Take each line of the listing that has the string "EffectTracker" and report it.
════════
(** ** The state *)

Record state : Type := {
  activeTracker : option tracker;
  trackerStack : list (option tracker);     (* top of the stack first *)
  batchDepth : Z;
  pendingNotifications : list tracker;
  currentOwner : option owner;
  signals : list signal_cell;
  computeds : list computed_cell;
  effects : list effect_cell;
  log : list value;                         (* the caller's array [log] *)
  console : list value;                     (* what console.error / console.warn received *)
  history : list event;                     (* ghost *)
}.

Definition initial_state : state := {|
  activeTracker := None; trackerStack := []; batchDepth := 0;
  pendingNotifications := []; currentOwner := None;
  signals := []; computeds := []; effects := [];
  log := []; console := []; history := [];
|}.

Definition set_activeTracker (x : option tracker) (st : state) : state :=
  {| activeTracker := x; trackerStack := trackerStack st; batchDepth := batchDepth st;
     pendingNotifications := pendingNotifications st; currentOwner := currentOwner st;
     signals := signals st; computeds := computeds st; effects := effects st;
     log := log st; console := console st; history := history st |}.

Definition set_trackerStack (x : list (option tracker)) (st : state) : state :=
  {| activeTracker := activeTracker st; trackerStack := x; batchDepth := batchDepth st;
     pendingNotifications := pendingNotifications st; currentOwner := currentOwner st;
     signals := signals st; computeds := computeds st; effects := effects st;
     log := log st; console := console st; history := history st |}.

Definition set_batchDepth (x : Z) (st : state) : state :=
  {| activeTracker := activeTracker st; trackerStack := trackerStack st; batchDepth := x;
     pendingNotifications := pendingNotifications st; currentOwner := currentOwner st;
     signals := signals st; computeds := computeds st; effects := effects st;
     log := log st; console := console st; history := history st |}.

Definition set_pendingNotifications (x : list tracker) (st : state) : state :=
  {| activeTracker := activeTracker st; trackerStack := trackerStack st; batchDepth := batchDepth st;
     pendingNotifications := x; currentOwner := currentOwner st;
     signals := signals st; computeds := computeds st; effects := effects st;
     log := log st; console := console st; history := history st |}.

Definition set_currentOwner (x : option owner) (st : state) : state :=
  {| activeTracker := activeTracker st; trackerStack := trackerStack st; batchDepth := batchDepth st;
     pendingNotifications := pendingNotifications st; currentOwner := x;
     signals := signals st; computeds := computeds st; effects := effects st;
     log := log st; console := console st; history := history st |}.

Definition set_signals (x : list signal_cell) (st : state) : state :=
  {| activeTracker := activeTracker st; trackerStack := trackerStack st; batchDepth := batchDepth st;
     pendingNotifications := pendingNotifications st; currentOwner := currentOwner st;
     signals := x; computeds := computeds st; effects := effects st;
     log := log st; console := console st; history := history st |}.

Definition set_computeds (x : list computed_cell) (st : state) : state :=
  {| activeTracker := activeTracker st; trackerStack := trackerStack st; batchDepth := batchDepth st;
     pendingNotifications := pendingNotifications st; currentOwner := currentOwner st;
     signals := signals st; computeds := x; effects := effects st;
     log := log st; console := console st; history := history st |}.

Definition set_effects (x : list effect_cell) (st : state) : state :=
  {| activeTracker := activeTracker st; trackerStack := trackerStack st; batchDepth := batchDepth st;
     pendingNotifications := pendingNotifications st; currentOwner := currentOwner st;
     signals := signals st; computeds := computeds st; effects := x;
     log := log st; console := console st; history := history st |}.

Definition set_log (x : list value) (st : state) : state :=
  {| activeTracker := activeTracker st; trackerStack := trackerStack st; batchDepth := batchDepth st;
     pendingNotifications := pendingNotifications st; currentOwner := currentOwner st;
     signals := signals st; computeds := computeds st; effects := effects st;
     log := x; console := console st; history := history st |}.

Definition set_console (x : list value) (st : state) : state :=
  {| activeTracker := activeTracker st; trackerStack := trackerStack st; batchDepth := batchDepth st;
     pendingNotifications := pendingNotifications st; currentOwner := currentOwner st;
     signals := signals st; computeds := computeds st; effects := effects st;
     log := log st; console := x; history := history st |}.

Definition set_history (x : list event) (st : state) : state :=
  {| activeTracker := activeTracker st; trackerStack := trackerStack st; batchDepth := batchDepth st;
     pendingNotifications := pendingNotifications st; currentOwner := currentOwner st;
     signals := signals st; computeds := computeds st; effects := effects st;
     log := log st; console := console st; history := x |}.

Definition record (ev : event) (st : state) : state :=
  set_history (history st ++ [ev]) st.

(** [console.error(msg, e)] and [console.warn(msg)] *)
Definition console_error (e : value) (st : state) : state :=
  set_console (console st ++ [e]) st.
Definition console_warn (msg : string) (st : state) : state :=
  set_console (console st ++ [VString msg]) st.

(** ** Cell updates *)

Definition with_sig_value (v : value) (c : signal_cell) : signal_cell :=
  {| sig_value := v; sig_subscribers := sig_subscribers c |}.
Definition with_sig_subscribers (f : list tracker → list tracker) (c : signal_cell) : signal_cell :=
  {| sig_value := sig_value c; sig_subscribers := f (sig_subscribers c) |}.

Definition with_cachedValue (v : value) (c : computed_cell) : computed_cell :=
  {| computeFn := computeFn c; cachedValue := v; dirty := dirty c;
     comp_subscribers := comp_subscribers c; comp_deps := comp_deps c |}.
Definition with_dirty (b : bool) (c : computed_cell) : computed_cell :=
  {| computeFn := computeFn c; cachedValue := cachedValue c; dirty := b;
     comp_subscribers := comp_subscribers c; comp_deps := comp_deps c |}.
Definition with_comp_subscribers (f : list tracker → list tracker) (c : computed_cell) : computed_cell :=
  {| computeFn := computeFn c; cachedValue := cachedValue c; dirty := dirty c;
     comp_subscribers := f (comp_subscribers c); comp_deps := comp_deps c |}.
Definition with_comp_deps (f : list subscribers_ref → list subscribers_ref) (c : computed_cell) : computed_cell :=
  {| computeFn := computeFn c; cachedValue := cachedValue c; dirty := dirty c;
     comp_subscribers := comp_subscribers c; comp_deps := f (comp_deps c) |}.

Definition with_cleanupFn (v : value) (c : effect_cell) : effect_cell :=
  {| effectFn := effectFn c; cleanupFn := v; active := active c; eff_deps := eff_deps c |}.
Definition with_active (b : bool) (c : effect_cell) : effect_cell :=
  {| effectFn := effectFn c; cleanupFn := cleanupFn c; active := b; eff_deps := eff_deps c |}.
Definition with_eff_deps (f : list subscribers_ref → list subscribers_ref) (c : effect_cell) : effect_cell :=
  {| effectFn := effectFn c; cleanupFn := cleanupFn c; active := active c; eff_deps := f (eff_deps c) |}.

Definition alter_signal (f : signal_cell → signal_cell) (s : nat) (st : state) : state :=
  set_signals (alter f s (signals st)) st.
Definition alter_computed (f : computed_cell → computed_cell) (c : nat) (st : state) : state :=
  set_computeds (alter f c (computeds st)) st.
Definition alter_effect (f : effect_cell → effect_cell) (e : nat) (st : state) : state :=
  set_effects (alter f e (effects st)) st.

(** The elements of a [subscribers] Set, and of a tracker's [_deps]. *)
Definition subscribers_of (ss : subscribers_ref) (st : state) : list tracker :=
  match ss with
  | SignalSubscribers s => from_option sig_subscribers [] (signals st !! s)
  | ComputedSubscribers c => from_option comp_subscribers [] (computeds st !! c)
  end.

Definition deps_of (t : tracker) (st : state) : list subscribers_ref :=
  match t with
  | ComputedTracker c => from_option comp_deps [] (computeds st !! c)
  | EffectTracker e => from_option eff_deps [] (effects st !! e)
  end.

Definition alter_subscribers (f : list tracker → list tracker) (ss : subscribers_ref) (st : state) : state :=
  match ss with
  | SignalSubscribers s => alter_signal (with_sig_subscribers f) s st
  | ComputedSubscribers c => alter_computed (with_comp_subscribers f) c st
  end.

Definition alter_deps (f : list subscribers_ref → list subscribers_ref) (t : tracker) (st : state) : state :=
  match t with
  | ComputedTracker c => alter_computed (with_comp_deps f) c st
  | EffectTracker e => alter_effect (with_eff_deps f) e st
  end.

(** ** The engine: operations that call nothing back *)

(** [track(subscribers)] *)
Definition track (ss : subscribers_ref) (st : state) : state :=
  match activeTracker st with
  | Some t => alter_deps (set_add ss) t (alter_subscribers (set_add t) ss st)
  | None => st
  end.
════════
— Exercise solution —
  | EffectTracker e => from_option eff_deps [] (effects st !! e)
  | EffectTracker e => alter_effect (with_eff_deps f) e st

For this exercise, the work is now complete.